Morri. De uma forma que não conseguiria explicar. Morri e não há como ressuscitar. Morri e sou um simulacro vivendo simulações.
Verão a mesma pessoa de sempre. Mas, estou morta. Morta como uma personagem de ópera que demora vinte minutos para morrer e outros tantos para reconhecer que está morto.
Não pensem as minhas Ilusões que isso acontece pelas bobeiras faladas. Fiquem tranqüilas, Ilusões, há muito juramos não mais nos iludir. Minha Realidade matou-me. Minha teimosa mania de sentir demais e ter medo de não suportar o Engano.
Lego Engano esse o meu. Jurei-me abrir caminhos para poder respirar melhor e só encontro o emparedamento que acerca a mim e ao outro.

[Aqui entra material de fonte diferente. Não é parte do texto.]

(** * Green-taxi CSV transcoder: a shallow embedding of [01.py]

    The development follows the source file top-down: byte strings and the
    few [bytes]/[str] methods the program calls, the binary file object with
    [readline]/[tell]/[seek], the compiled pattern [PATTERN_DATA] run by a
    small backtracking matcher, [read_green_taxi_csv], the column schema and
    conversion options of [parse_green_taxi_csv], and [main]. *)

From Stdlib Require Import List ZArith NArith Lia Bool Arith.
From Stdlib Require Import Strings.Byte Strings.String Strings.Ascii.
From Stdlib Require Import DecimalNat.
Import ListNotations.

Set Implicit Arguments.

(** ** Byte strings *)

Abbreviation bytes := (list byte).

Definition LF : byte := x0a.
Definition CR : byte := x0d.
Definition COMMA : byte := x2c.

(** Python [str] values are sequences of code points. *)
Abbreviation str := (list N).

Definition str_of (s : string) : str :=
  List.map N_of_ascii (list_ascii_of_string s).

Definition b_ (s : string) : bytes := list_byte_of_string s.

(** [bytes.rstrip()] removes trailing ASCII whitespace:
    space, tab, line feed, vertical tab, form feed, carriage return. *)
Definition is_space (b : byte) : bool :=
  match b with
  | x20 | x09 | x0a | x0b | x0c | x0d => true
  | _ => false
  end.

Fixpoint rstrip (s : bytes) : bytes :=
  match s with
  | [] => []
  | b :: s' =>
      match rstrip s' with
      | [] => if is_space b then [] else [b]
      | t => b :: t
      end
  end.

(** [bytes.decode('utf-8')] in strict mode: shortest-form sequences only,
    no surrogates, nothing above U+10FFFF.  [None] stands for the
    [UnicodeDecodeError] the call raises. *)
Definition in_range (lo hi n : N) : bool := (N.leb lo n && N.leb n hi)%bool.

Definition cont_bits (b : byte) : N := N.land (Byte.to_N b) 63.

Fixpoint decode (s : bytes) : option str :=
  match s with
  | [] => Some []
  | b0 :: s1 =>
      let n0 := Byte.to_N b0 in
      if N.ltb n0 128 then option_map (cons n0) (decode s1)
      else if in_range 194 223 n0 then
        match s1 with
        | b1 :: s2 =>
            if in_range 128 191 (Byte.to_N b1)
            then option_map (cons (N.land n0 31 * 64 + cont_bits b1)%N) (decode s2)
            else None
        | _ => None
        end
      else if in_range 224 239 n0 then
        match s1 with
        | b1 :: b2 :: s3 =>
            let lo := if N.eqb n0 224 then 160%N else 128%N in
            let hi := if N.eqb n0 237 then 159%N else 191%N in
            if (in_range lo hi (Byte.to_N b1) && in_range 128 191 (Byte.to_N b2))%bool
            then option_map
                   (cons (N.land n0 15 * 4096 + cont_bits b1 * 64 + cont_bits b2)%N)
                   (decode s3)
            else None
        | _ => None
        end
      else if in_range 240 244 n0 then
        match s1 with
        | b1 :: b2 :: b3 :: s4 =>
            let lo := if N.eqb n0 240 then 144%N else 128%N in
            let hi := if N.eqb n0 244 then 143%N else 191%N in
            if (in_range lo hi (Byte.to_N b1) && in_range 128 191 (Byte.to_N b2)
                && in_range 128 191 (Byte.to_N b3))%bool
            then option_map
                   (cons (N.land n0 7 * 262144 + cont_bits b1 * 4096
                          + cont_bits b2 * 64 + cont_bits b3)%N)
                   (decode s4)
            else None
        | _ => None
        end
      else None
  end.
(** * Stock trading signals: the analysis pass of [app.py]

    A shallow embedding of [load_and_analyze_data] (app.py, lines 18-71), of
    the guard that follows it (lines 75-79) and of what the page shows of
    the result (lines 81-256), with the properties of the design document
    checked against it.

    What is modelled, and how:
    - Numbers.  pandas stores prices as IEEE doubles.  The frames of the
      run are modelled in exact arithmetic: a numeric cell is a real number
      or the missing value NaN ([None]), comparisons with NaN are false and
      arithmetic on NaN is NaN; a window statistic is computed from the
      cells of the window.  What rounding does is studied on the numeric
      part of the program on its own (lines 55-66 on one 'Close' column,
      module [Kernel]), with pandas' running update of the window
      statistics (module [Aggregations]) in IEEE binary64 (module
      [Binary64]).  Run in exact arithmetic, the running update gives the
      window statistics of the frames ([exact_rolling_mean],
      [exact_rolling_std]).
    - Tables.  A file is a list of rows with the columns 'Date' and 'Expiry'
      (text), 'Close' (numeric) and any further columns; every cell may be
      missing.  A frame is the list of its rows, in row order.  Files of
      another shape are outside the model: without a numeric 'Close'
      column line 55 raises, and an 'Expiry' column of numbers is sorted as
      numbers, not as text.
    - Files.  [pd.read_csv] is a function from file names to what the call
      does: it raises [FileNotFoundError], raises something else, or
      delivers a table.
    - Effects.  The messages given to [st.error] are collected in a list;
      an exception that leaves the function is the outcome [Raised].
      [st.cache_data] only memoizes the call and is left out. *)

From stdpp Require Import gmap strings list sorting.
From Stdlib Require Import Ascii Reals Lra Lia.
From Stdlib Require SpecFloat.
(* ================================================================== *)
(** ** Properties of the state machine *)
(* ================================================================== *)

(** C4. On a tick at instant [t], in any state [m]: when the collection
    succeeds the stored stats become the collected ones and [lastError]
    the empty string; when it fails the stats stay those of [m] and
    [lastError] is the text "Error collecting stats: " followed by the
    error's, which is not empty; either way [lastUpdate] is [t], the
    other fields are those of [m], and the command returned is a tick
    after [m]'s refresh rate. (A collection that panics makes [Update]
    panic: there is then no state.) *)
Theorem Update_on_Tick h m t :
  match collectSystemStats h with
  | Returned (newStats, None) =>
      Update h m (TickMsg t) =
        Returned ({| stats := newStats;
                     viewMode := viewMode m;
                     refreshRate := refreshRate m;
                     lastUpdate := t;
                     width := width m;
                     height := height m;
                     quit := quit m;
                     lastError := EmptyString |},
                  Some (Tick (refreshRate m)))
  | Returned (_, Some e) =>
      Update h m (TickMsg t) =
        Returned ({| stats := stats m;
                     viewMode := viewMode m;
                     refreshRate := refreshRate m;
                     lastUpdate := t;
                     width := width m;
                     height := height m;
                     quit := quit m;
                     lastError := "Error collecting stats: " +++ e |},
                  Some (Tick (refreshRate m)))
      /\ "Error collecting stats: " +++ e <> EmptyString
  | Panicked r => Update h m (TickMsg t) = Panicked r
  end.
Proof.
  unfold Update.
  destruct (collectSystemStats h) as [[newStats [e|]]|r]; cbn.
  - split; [reflexivity | discriminate].
  - reflexivity.
  - reflexivity.
Qed.

(** C5. In every state reachable from the initial one (refresh rate of
    one second) the refresh rate lies between 100ms and 5000ms; a
    request for a shorter interval at 100ms and one for a longer
    interval at 5000ms return the state unchanged with no command; and
    20 consecutive requests for a shorter interval, starting at 1000ms,
    end at exactly 100ms. *)
Theorem refreshRate_stays_in_bounds :
  (forall m, reachable m ->
     100 * Millisecond <= refreshRate m <= 5000 * Millisecond) /\
  (forall h m key,
     key = "+"%string \/ key = "="%string ->
     refreshRate m = 100 * Millisecond ->
     Update h m (KeyMsg key) = Returned (m, None)) /\
  (forall h m key,
     key = "-"%string \/ key = "_"%string ->
     refreshRate m = 5000 * Millisecond ->
     Update h m (KeyMsg key) = Returned (m, None)) /\
  (forall m events,
     refreshRate m = 1000 * Millisecond ->
     length events = 20%nat -> Forall decrement_event events ->
     exists m', run m events = Returned m' /\
                refreshRate m' = 100 * Millisecond).
Proof.
  split; [| split; [| split]].
  - intros m Hm. apply rate_ok_bounds, reachable_rate, Hm.
  - intros h m key Hkey Hr. cbn.
    rewrite (@Update_key_faster m key 1 Hkey); [reflexivity | lia |].
    rewrite Hr. lia.
  - intros h m key Hkey Hr. cbn.
    rewrite (@Update_key_slower m key 50 Hkey); [reflexivity | lia |].
    rewrite Hr. lia.
  - intros m events Hr Hlen Hall.
    destruct (@run_decrements events m 10 Hall) as (m' & Hrun & Hrate);
      [lia | rewrite Hr; lia |].
    exists m'. split; [exact Hrun|]. rewrite Hrate, Hlen. reflexivity.
Qed.

Lemma refreshRate_stays_in_bounds_witness :
  100 * Millisecond
  <= refreshRate (set_refreshRate model1 (900 * Millisecond))
  <= 5000 * Millisecond.
Proof.
  apply (proj1 refreshRate_stays_in_bounds).
  apply (@reach_step (host_vm_failure 4096 4096) (KeyMsg "+") model1 _ None).
  - apply (@reach_init (host_ok (4096 * 1000) 4096 vm_example) 0).
    vm_compute. reflexivity.
  - vm_compute. reflexivity.
Defined.

(** C6, as stated, fails: in a state with [quit] set, a resize still
    changes the stored dimensions and the key [2] the view mode. *)
Lemma quit_state_fields_still_change :
  let m := set_quit model0 true in
  quit m = true /\
  Update (host_vm_failure 4096 4096) m (WindowSizeMsg 100 50)
    = Returned (set_height (set_width m 100) 50, None) /\
  ~ same_other_fields m (set_height (set_width m 100) 50) /\
  Update (host_vm_failure 4096 4096) m (KeyMsg "2")
    = Returned (set_viewMode m CPUDetailMode, None) /\
  ~ same_other_fields m (set_viewMode m CPUDetailMode).
Proof.
  cbv zeta. split; [reflexivity|]. split; [reflexivity|].
  split; [| split; [reflexivity|]].
  - intros (_ & _ & _ & _ & Hw & _). cbn in Hw. discriminate.
  - intros (_ & Hv & _). cbn in Hv. discriminate.
Qed.

(** C6, amended. From a state with [quit] set, every event that
    [Update] handles leaves [quit] set, and the view of the resulting
    state is the empty string, so nothing that happens afterwards shows
    in the output. [Update] does not look at [quit]: the other fields
    change as they do in a running session. *)
Theorem quit_stays_set_and_view_blank (F : GoFmt) h m msg :
  quit m = true ->
  match Update h m msg with
  | Returned (m', _) => quit m' = true /\ View m' = EmptyString
  | Panicked _ => exists t, msg = TickMsg t
  end.
Proof.
  intros Hq. destruct (Update h m msg) as [[m' c]|r] eqn:E.
  - pose proof (Update_keeps_quit Hq E) as Hq'.
    split; [exact Hq'|]. unfold View. rewrite Hq'. reflexivity.
  - exact (Update_panics_only_on_tick E).
Qed.

Lemma quit_stays_set_and_view_blank_witness :
  match Update (host_vm_failure 4096 4096) (set_quit model0 true)
               (WindowSizeMsg 100 50) with
  | Returned (m', _) => quit m' = true /\ @View silent_fmt m' = EmptyString
  | Panicked _ => exists t, WindowSizeMsg 100 50 = TickMsg t
  end.
Proof.
  apply (@quit_stays_set_and_view_blank silent_fmt). reflexivity.
Defined.

(** C10. In a state with [quit] set, [View] returns the empty string,
    whatever the other fields hold. *)
Theorem View_empty_when_quit (F : GoFmt) m :
  quit m = true -> View m = EmptyString.
Proof.
  intros Hq. unfold View. rewrite Hq. reflexivity.
Qed.

Lemma View_empty_when_quit_witness :
  @View silent_fmt
    (set_lastError (set_viewMode (set_quit model1 true) MemoryDetailMode)
                   "Error collecting stats: timeout")
  = EmptyString.
Proof.
  apply (@View_empty_when_quit silent_fmt). reflexivity.
Defined.

(* ================================================================== *)
(** ** Further properties of the collection *)
(* ================================================================== *)

Lemma availablePages_min {totalPages v} :
  wf_vm v -> 0 <= totalPages ->
  availablePages totalPages v =
    Z.min totalPages (FreeCount v + InactiveCount v + PurgeableCount v).
Proof.
  intros Hwf Ht. unfold availablePages.
  assert (Hf : in_u32 (FreeCount v)) by apply Hwf.
  assert (Hi : in_u32 (InactiveCount v)) by apply Hwf.
  assert (Hp : in_u32 (PurgeableCount v)) by apply Hwf.
  rewrite (freePages_eq Hwf), (uint64_small (in_u32_u64 Hi)),
    (uint64_small (in_u32_u64 Hp)).
  unfold add64.
  rewrite (@uint64_small (FreeCount v + InactiveCount v))
    by (unfold_ranges; lia).
  rewrite (@uint64_small (FreeCount v + InactiveCount v + PurgeableCount v))
    by (unfold_ranges; lia).
  destruct (_ >? _) eqn:E.
  - apply gtb_true in E. lia.
  - apply gtb_false in E. lia.
Qed.

Lemma usedPages_min {totalPages v} :
  wf_vm v -> 0 <= spec_usedPages v -> freePages v <= totalPages ->
  usedPages totalPages v =
    Z.min (spec_usedPages v) (totalPages - FreeCount v).
Proof.
  intros Hwf Hpos Hfree. unfold usedPages.
  rewrite (usedPages_sum_nonneg Hwf Hpos).
  pose proof (spec_usedPages_bounds Hwf) as Hb.
  pose proof (freePages_eq Hwf) as Hf. rewrite Hf in *.
  assert (Hfr : in_u32 (FreeCount v)) by apply Hwf.
  unfold add64, sub64.
  rewrite (@uint64_small (spec_usedPages v + FreeCount v))
    by (unfold_ranges; lia).
  destruct (_ >? _) eqn:E.
  - apply gtb_true in E.
    rewrite uint64_small by (unfold_ranges; lia). lia.
  - apply gtb_false in E. lia.
Qed.
(** * cold_mailer: the rate-limited send pipeline

    A shallow embedding of [rate_limiter.py] (the ledger and the rate
    governor), of the parts of [recruiter_manager.py] the pipeline calls
    (the contact store) and of [mailer.py] (the dispatcher [send_email] and
    the bulk loop [send_to_all_pending]), followed by the properties the
    specification states about them.

    Python objects with mutable attributes become fields of one [World]
    record threaded through a state-and-exception monad.  A raised exception
    keeps every mutation made before it, as in Python.  What the program
    cannot control (the wall clock, the SMTP server, the file system's
    willingness to be written, the Jinja2 templates on disk) is an oracle of
    the environment [Env], so every theorem holds for all behaviours of
    these collaborators. *)

From Stdlib Require Import ZArith List String Ascii Bool Lia DecimalString.
From Stdlib Require Import Sorted Permutation DecimalZ DecimalPos FinFun.
Import ListNotations.
Local Open Scope string_scope.
Local Open Scope Z_scope.

(** ** Python built-ins used by the source *)

Module Py.

(** [str(n)] and [f"{n}"] for an [int]: decimal digits, a leading minus
    sign for negative numbers. *)
Definition str_int (n : Z) : string := NilZero.string_of_int (Z.to_int n).

(** [len(l)]. *)
Definition len {A : Type} (l : list A) : Z := Z.of_nat (List.length l).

O que me sobra é o Espelho, a possibilidade de seguir sem olhar para trás, esquecendo de não me recordar do caminho.
Somos todos sopros de querubins que ludibriam os deuses. Fantoches de vontades e desesperos. E nos cremos humanos. Transformamo-nos em catadores de ilusões.
Riscamos um palácio de giz no chão e exigimos que ele seja tridimensional.
Diz o ditado que o que não nos mata, nos fortalece. Mas, o que dizer dos que se acreditam mortos?
Talvez estes consigam a redenção final que os liberte de seus simulacros e suas simulações. Aí então nesse dia, o casulo trágico se rompa e simplesmente um botão de rosa surja com suas pétalas a compor uma nova vida.